Yapılacak ...; davalı işveren şirketten, davacıya yapılan ödemeyi gösteren işyeri ticari defter ve kayıtlarıyla ödeme belgeleri getirtilerek, davacıya 100.000,00-TL ödeme yapıldığına ilişkin kayıt ve belge bulunup bulunmadığı, ticari defterlerin Türk Ticaret Kanununa uygun olarak düzenlenip düzenlenmediğinin, süresinde yapılmış açılış ve kapanış tasdiklerinin bulunup bulunmadığının, bu konuda uzman mali ve muhasebe işlerinden anlayan bilirkişilerden denetime açık rapor alınıp söz konusu belgedeki 100.000,00-TL"nin davacıya ödenip ödenmediği belirlendikten sonra, işveren şirket kayıtlarına geçen bir ödeme söz konusu ise, yapılan ödemenin 50.000,00-TL’nın maddi tazminata karşılık olduğu kabul edilerek, güncel verilerle yapılan hesaba göre dahi, maddi zararı karşıladığından şimdiki gibi maddi tazminat isteminin reddine karar verilmek, Şirket defter ve kayıtlarında ödeme miktarı belli değilse davacı tarafça da kabul edildiği üzere yapılan ödemenin 10.000,00-TL olduğu kabul edilerek, bu ödemenin maddi tazminata ilişkin olan bölümünün, ödeme tarihindeki verilere göre yapılacak hesaplama ile borcu karşılayıp karşılamadığı, yapılan ödeme ile zarar arasında açık bir oransızlık bulunup bulunmadığına ilişkin rapor alınmak, yapılan ödeme borcu karşılar miktarda ise veya açık bir oransızlık yoksa ibranameyi geçerli kabul etmek, açık bir oransızlık bulunması halinde ise ödeme tarihindeki borcun karşılanması oranında güncel verilerle yapılacak tazminat hesabından indirime gidilmek ve sonucuna göre bir karar verilmekten ibarettir.

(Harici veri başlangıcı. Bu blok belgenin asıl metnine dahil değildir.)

(* ===== verification/Research.v ===== *)
(** * Research windows and evaluation ([phase1415/research.py], [phase14/reporting.py])

    The predeclared window of an evaluation and its chronological splits, the data gates
    of a dataset, the summaries, and the result of one (symbol, strategy, window) pair.
    The Wilson interval of a [Summary] is computed in floating point and is not
    represented; the adjusted bound of [qualify] is the parameter [uncertain], as in the
    five-minute engine.  [model_dump_json], the serializer of a third-party package that
    fingerprints records, is the interface [Dump]. *)
From S2P Require Import Prelude Decimal DecimalFacts Text Dataset Costs Phase14 Strategies Execution.
Open Scope list_scope.
Open Scope Z_scope.

(** [value.model_dump_json()] *)
Class Dump (A : Type) := model_dump_json : A -> string.

(** ** Calendar months *)

(** The day number of a date of the proleptic Gregorian calendar. *)
Definition civil_days (y m d : Z) : Z :=
  let y := if m <=? 2 then y - 1 else y in
  let era := y / 400 in
  let yoe := y mod 400 in
  let doy := (153 * (if 2 <? m then m - 3 else m + 9) + 2) / 5 + d - 1 in
  let doe := yoe * 365 + yoe / 4 - yoe / 100 + doy in
  era * 146097 + doe - 719468.
Definition leap (y : Z) : bool := (y mod 4 =? 0) && (negb (y mod 100 =? 0) || (y mod 400 =? 0)).
(** [calendar.monthrange(year, month)[1]] *)
Definition month_days (y m : Z) : Z :=
  if m =? 2 then (if leap y then 29 else 28)
  else if (m =? 4) || (m =? 6) || (m =? 9) || (m =? 11) then 30 else 31.

(** The local date some months before a local date. *)
Definition date_before_civil (date : Z * Z * Z) (months : Z) : Z :=
  let '(y, m, d) := date in
  let number := y * 12 + m - 1 - months in
  let year := number / 12 in
  let month0 := number mod 12 in
  civil_days year (month0 + 1) (Z.min d (month_days year (month0 + 1))).
Definition date_before (date months : Z) : Z := date_before_civil (civil date) months.
(** [months_before] of the NSE form of an instant, back in UTC. *)
Definition months_before (end_ months : Z) : res Z :=
  require! (months =? 6) || (months =? 12) else "SIX_OR_TWELVE_MONTH_WINDOW_REQUIRED";
  Ok (nse_combine (date_before (nse_date end_) months) (nse_time end_)).

(** ** Windows *)

Record ResearchWindow := mkWindow {
  rw_months : Z; rw_end : Z; rw_validation_start : Z; rw_holdout_start : Z; rw_folds : list Z;
  rw_parameters_frozen_at : Z
}.
Definition window_start (w : ResearchWindow) : res Z := months_before (rw_end w) (rw_months w).

Definition ist_midnight (t : Z) : bool := nse_time t =? 0.

Definition window_valid (w : ResearchWindow) : res ResearchWindow :=
  require! (rw_months w =? 6) || (rw_months w =? 12) else "INVALID_FIELD";
  require! forallb ist_midnight (rw_end w :: rw_validation_start w :: rw_holdout_start w :: rw_folds w)
    else "IST_MIDNIGHT_BOUNDARY_REQUIRED";
  start ← window_start w;
  require! (start <? rw_validation_start w) && (rw_validation_start w <? rw_holdout_start w) &&
           (rw_holdout_start w <? rw_end w) else "OUT_OF_SAMPLE_NOT_AVAILABLE";
  reject! rw_validation_start w <? rw_parameters_frozen_at w as "PARAMETERS_NOT_FROZEN_BEFORE_VALIDATION";
  require! (Z.of_nat (length (rw_folds w)) =? 4) &&
           bool_decide (head (rw_folds w) = Some (rw_holdout_start w)) &&
           bool_decide (last (rw_folds w) = Some (rw_end w)) && strictly_sorted (rw_folds w)
    else "THREE_PREDECLARED_HOLDOUT_FOLDS_REQUIRED";
  Ok w.

Definition standard_window (end_ months : Z) : res ResearchWindow :=
  require! ist_midnight end_ else "IST_MIDNIGHT_END_REQUIRED";
  start ← months_before end_ months;
  let days := (end_ - start) / DAY in
  let validation := start + days * 5 / 10 * DAY in
  let holdout := start + days * 7 / 10 * DAY in
  let remaining := (end_ - holdout) / DAY in
  window_valid (mkWindow months end_ validation holdout
    [holdout; holdout + remaining / 3 * DAY; holdout + 2 * remaining / 3 * DAY; end_] start).

(** ** Datasets *)

Record Dataset_ := mkDataset_ {
  rd_series : Series; rd_sha256 : string; rd_acquired_at : Z; rd_calendar_version : string;
  rd_calendar_source : string; rd_calendar_verified : bool; rd_corporate_action_evidence : string;
  rd_missing_sessions : Z; rd_duplicate_candles : Z; rd_out_of_order : Z; rd_quarantined : bool;
  rd_mapping_verified : bool
}.

Definition research_dataset_valid `{Dump Series} (d : Dataset_) : res Dataset_ :=
  require! hash_ok (rd_sha256 d) && (1 <=? len (rd_calendar_version d)) &&
           (1 <=? len (rd_calendar_source d)) && (1 <=? len (rd_corporate_action_evidence d)) &&
           (0 <=? rd_missing_sessions d) && (0 <=? rd_duplicate_candles d) && (0 <=? rd_out_of_order d)
    else "INVALID_FIELD";
  require! (digest (model_dump_json (rd_series d)) =? rd_sha256 d)%string else "DATASET_FINGERPRINT_MISMATCH";
  reject! rd_acquired_at d <? sr_to (rd_series d) as "ACQUISITION_BEFORE_COMPLETED_DATA";
  Ok d.

(** ** Summaries *)

Record Summary := mkSummary {
  su_basic : Metrics; su_gross : dec; su_average_return : option dec; su_profit_factor : option dec;
  su_average_holding_seconds : option dec; su_exposure : dec; su_max_consecutive_wins : Z;
  su_max_consecutive_losses : Z
}.

(** One trade of the runs scan: [(win, loss, max_win, max_loss)]. *)
Definition run_step (st : Z * Z * Z * Z) (t : Trade) : Z * Z * Z * Z :=
  let '(win, loss, max_win, max_loss) := st in
  let win := if dltb d0 (t_net t) then win + 1 else 0 in
  let loss := if dltb (t_net t) d0 then loss + 1 else 0 in
  (win, loss, Z.max max_win win, Z.max max_loss loss).
Definition return_of (t : Trade) : res dec :=
  basis ← pmul (t_entry t) (dZ (t_quantity t)); pdiv (t_net t) basis.

Definition summarize (trades : list Trade) (capital : dec) (seconds : Z) : res Summary :=
  let count := Z.of_nat (length trades) in
  basic ← metrics trades capital;
  positives ← psum ((fun t => dmax (t_net t) d0) <$> trades);
  shortfall ← psum ((fun t => dmin (t_net t) d0) <$> trades);
  negatives ← dneg PRECISION shortfall;
  let holding := foldr Z.add 0 ((fun t => (t_exit_at t - t_entry_at t) / SECOND) <$> trades) in
  let '(_, _, max_win, max_loss) := foldl run_step (0, 0, 0, 0) trades in
  gross ← psum (t_gross <$> trades);
  average ← (if count =? 0 then Ok None
             else returns ← mapR return_of trades; total ← psum returns; Some <$> pdiv total (dZ count));
  factor ← (if deqb negatives d0 then Ok None else Some <$> pdiv positives negatives);
  held ← (if count =? 0 then Ok None else Some <$> pdiv (dZ holding) (dZ count));
  exposure ← (if seconds =? 0 then Ok d0 else pdiv (dZ holding) (dZ seconds));
  Ok (mkSummary basic gross average factor held exposure max_win max_loss).

(** ** Results *)

Record Result := mkResult {
  rs_family_run_id : option string; rs_hypothesis_family_size : option Z; rs_symbol : string;
  rs_strategy_id : identifier; rs_strategy_version : string; rs_strategy_hash : string;
  rs_window : ResearchWindow; rs_policy_hash : string; rs_dataset_hash : option string;
  rs_data_status : string; rs_synthetic : option bool; rs_qualified : bool; rs_reasons : list string;
  rs_coverage : option dec; rs_training : option Summary; rs_validation : option Summary;
  rs_holdout : option Summary; rs_total : option Summary; rs_qualification : option Qualification;
  rs_trades : list Trade
}.

Section evaluate.
Context `{Dump Definition_} `{Dump Policy}.
Context (uncertain : Metrics -> bool).
Context (symbol : string) (definition : Definition_) (window : ResearchWindow).

(** The identity of the pair with a status and its reasons, without performance. *)
Definition bare_result (policy : Policy) (dataset : option Dataset_) (status : string)
    (reasons : list string) : Result :=
  mkResult None None symbol (df_identifier definition) "1" (digest (model_dump_json definition)) window
    (digest (model_dump_json policy)) (rd_sha256 <$> dataset) status
    ((sr_synthetic ∘ rd_series) <$> dataset) false reasons None None None None None None [].

Definition boundaries : list Z := rw_validation_start window :: rw_folds window.

(** The data gates, in the order of the source. *)
Definition gate_reasons (start : Z) (dataset : Dataset_) : list string :=
  let series := rd_series dataset in
  reason_if (negb (sr_symbol series =? symbol)%string || negb (sr_from series =? start) ||
             negb (sr_to series =? rw_end window)) "INSUFFICIENT_HISTORY_OR_IDENTITY_MISMATCH" ++
  reason_if (negb (rd_calendar_verified dataset)) "CALENDAR_NOT_VERIFIED" ++
  reason_if (negb (rd_mapping_verified dataset)) "MASTER_UNAVAILABLE" ++
  reason_if (negb (sr_corporate_actions_reviewed series) ||
             (rd_corporate_action_evidence dataset =? "UNRESOLVED")%string) "CORPORATE_ACTION_REVIEW_REQUIRED" ++
  reason_if (rd_quarantined dataset || negb (rd_missing_sessions dataset =? 0) ||
             negb (rd_duplicate_candles dataset =? 0) || negb (rd_out_of_order dataset =? 0))
    "DATA_QUARANTINED" ++
  reason_if (negb (is_nil (quality series).1) || negb (is_nil (quality series).2)) "DATA_INCOMPLETE" ++
  reason_if (existsb (fun s => existsb (fun b => (ds_start s <? b) && (b <? ds_end s)) boundaries)
               (sr_sessions series)) "SPLIT_CUTS_SESSION".

(** [part(a, b)] *)
Definition entered_in (a b : Z) (t : Trade) : bool := (a <=? t_entry_at t) && (t_entry_at t <? b).
Definition session_seconds (series : Series) (a b : Z) : Z :=
  foldr Z.add 0 ((fun s => (ds_end s - ds_start s) / SECOND) <$>
    List.filter (fun s => (a <=? ds_start s) && (ds_start s <? b)) (sr_sessions series)).
Definition part (series : Series) (trades : list Trade) (capital : dec) (a b : Z) : res Summary :=
  summarize (List.filter (entered_in a b) trades) capital (session_seconds series a b).

(** [except ValueError]: a signal of the decimal module is not one. *)
Definition straddles (trades : list Trade) : bool :=
  existsb (fun t => existsb (fun b => (t_signal_at t <? b) && (b <? t_exit_at t)) boundaries) trades.

Definition measured (policy : Policy) (dataset : Dataset_) (settings : Settings) (start : Z)
    (simulation : Execution) : res Result :=
  let series := rd_series dataset in
  let trades := x_trades simulation in
  if straddles trades then
    Ok (bare_result policy (Some dataset) "QUARANTINED" ["SPLIT_TRADE_LEAKAGE"%string])
  else
    q ← qualify uncertain trades (se_capital settings) (rw_holdout_start window) (rw_folds window) policy;
    let reasons := q_reasons q ++
      reason_if (dltb (po_max_drawdown policy) (x_marked_drawdown simulation)) "MARKED_DRAWDOWN_LIMIT" ++
      reason_if (sr_synthetic series) "SYNTHETIC_NOT_HISTORICAL_PERFORMANCE" in
    let part := part series trades (se_capital settings) in
    training ← part start (rw_validation_start window);
    validation ← part (rw_validation_start window) (rw_holdout_start window);
    holdout ← part (rw_holdout_start window) (rw_end window);
    total ← part start (rw_end window);
    Ok (mkResult None None symbol (df_identifier definition) "1" (digest (model_dump_json definition))
          window (digest (model_dump_json policy)) (Some (rd_sha256 dataset))
          (if sr_synthetic series then "SYNTHETIC" else "LOCAL_VERIFIED") (Some (sr_synthetic series))
          (is_nil reasons) reasons (Some (dZ 1)) (Some training) (Some validation) (Some holdout)
          (Some total) (Some q) trades).

Definition evaluate (dataset : option Dataset_) (settings : Settings) (tariff : IntradayCostSchedule)
    (policy : Policy) : res Result :=
  match dataset with
  | None => Ok (bare_result policy None "UNAVAILABLE"
      ["NO_SOURCED_HISTORY_OR_RESOLVED_MAPPING"; "OUT_OF_SAMPLE_NOT_AVAILABLE"]%string)
  | Some dataset =>
      start ← window_start window;
      let reasons := gate_reasons start dataset in
      if negb (is_nil reasons) then Ok (bare_result policy (Some dataset) "QUARANTINED" reasons)
      else
        let rejected := Ok (bare_result policy (Some dataset) "QUARANTINED" ["EXECUTION_OR_DATA_REJECTED"%string]) in
        match execute (rd_series dataset) definition settings tariff with
        | Err (ValueError _) => rejected
        | Err e => Err e
        | Ok simulation =>
            if negb (is_nil (x_unresolved simulation)) then rejected
            else measured policy dataset settings start simulation
        end
  end.
End evaluate.

(** ** The published status ([phase1417/qualification.py], [primary]) *)

Definition status_of_reason : list (string * string) :=
  [("OUT_OF_SAMPLE_NOT_AVAILABLE", "REJECTED_OUT_OF_SAMPLE");
   ("INSUFFICIENT_OOS_TRADES", "REJECTED_TRADE_COUNT");
   ("OOS_WIN_RATE_BELOW_THRESHOLD", "REJECTED_WIN_RATE");
   ("NON_POSITIVE_NET_EXPECTANCY", "REJECTED_NET_PROFIT");
   ("DRAWDOWN_LIMIT", "REJECTED_DRAWDOWN");
   ("MARKED_DRAWDOWN_LIMIT", "REJECTED_DRAWDOWN");
   ("MULTIPLE_TESTING_UNCERTAINTY", "REJECTED_CONFIDENCE");
   ("UNSTABLE_OR_INSUFFICIENT_WALK_FORWARD", "REJECTED_OUT_OF_SAMPLE")]%string.

Definition primary (r : Result) : string :=
  if (rs_data_status r =? "UNAVAILABLE")%string then "DATA_UNAVAILABLE"
  else if (rs_data_status r =? "QUARANTINED")%string then "DATA_QUARANTINED"
  else if default false (rs_synthetic r) then "INSUFFICIENT_EVIDENCE"
  else
    match List.find (fun '(reason, _) => existsb (String.eqb reason) (rs_reasons r)) status_of_reason with
    | Some (_, status) => status
    | None =>
        if negb (is_nil (rs_reasons r)) then "REJECTED_DATA_QUALITY"
        else if rs_qualified r && match rs_qualification r with Some _ => true | None => false end
             then "QUALIFIED" else "INSUFFICIENT_EVIDENCE"
    end.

Mahkemece, bu maddi ve hukuki olgular gözetilmeksizin yazılı şekilde hüküm kurulması usul ve yasaya aykırı olup bozma nedenidir.
O halde, davacının bu yönleri amaçlayan temyiz itirazları kabul edilmeli ve hüküm bozulmalıdır.
SONUÇ: Hükmün yukarıda açıklanan nedenlerle BOZULMASINA, temyiz harcının istek halinde davacıya iadesine, 14.02.2013 gününde oybirliğiyle karar verildi.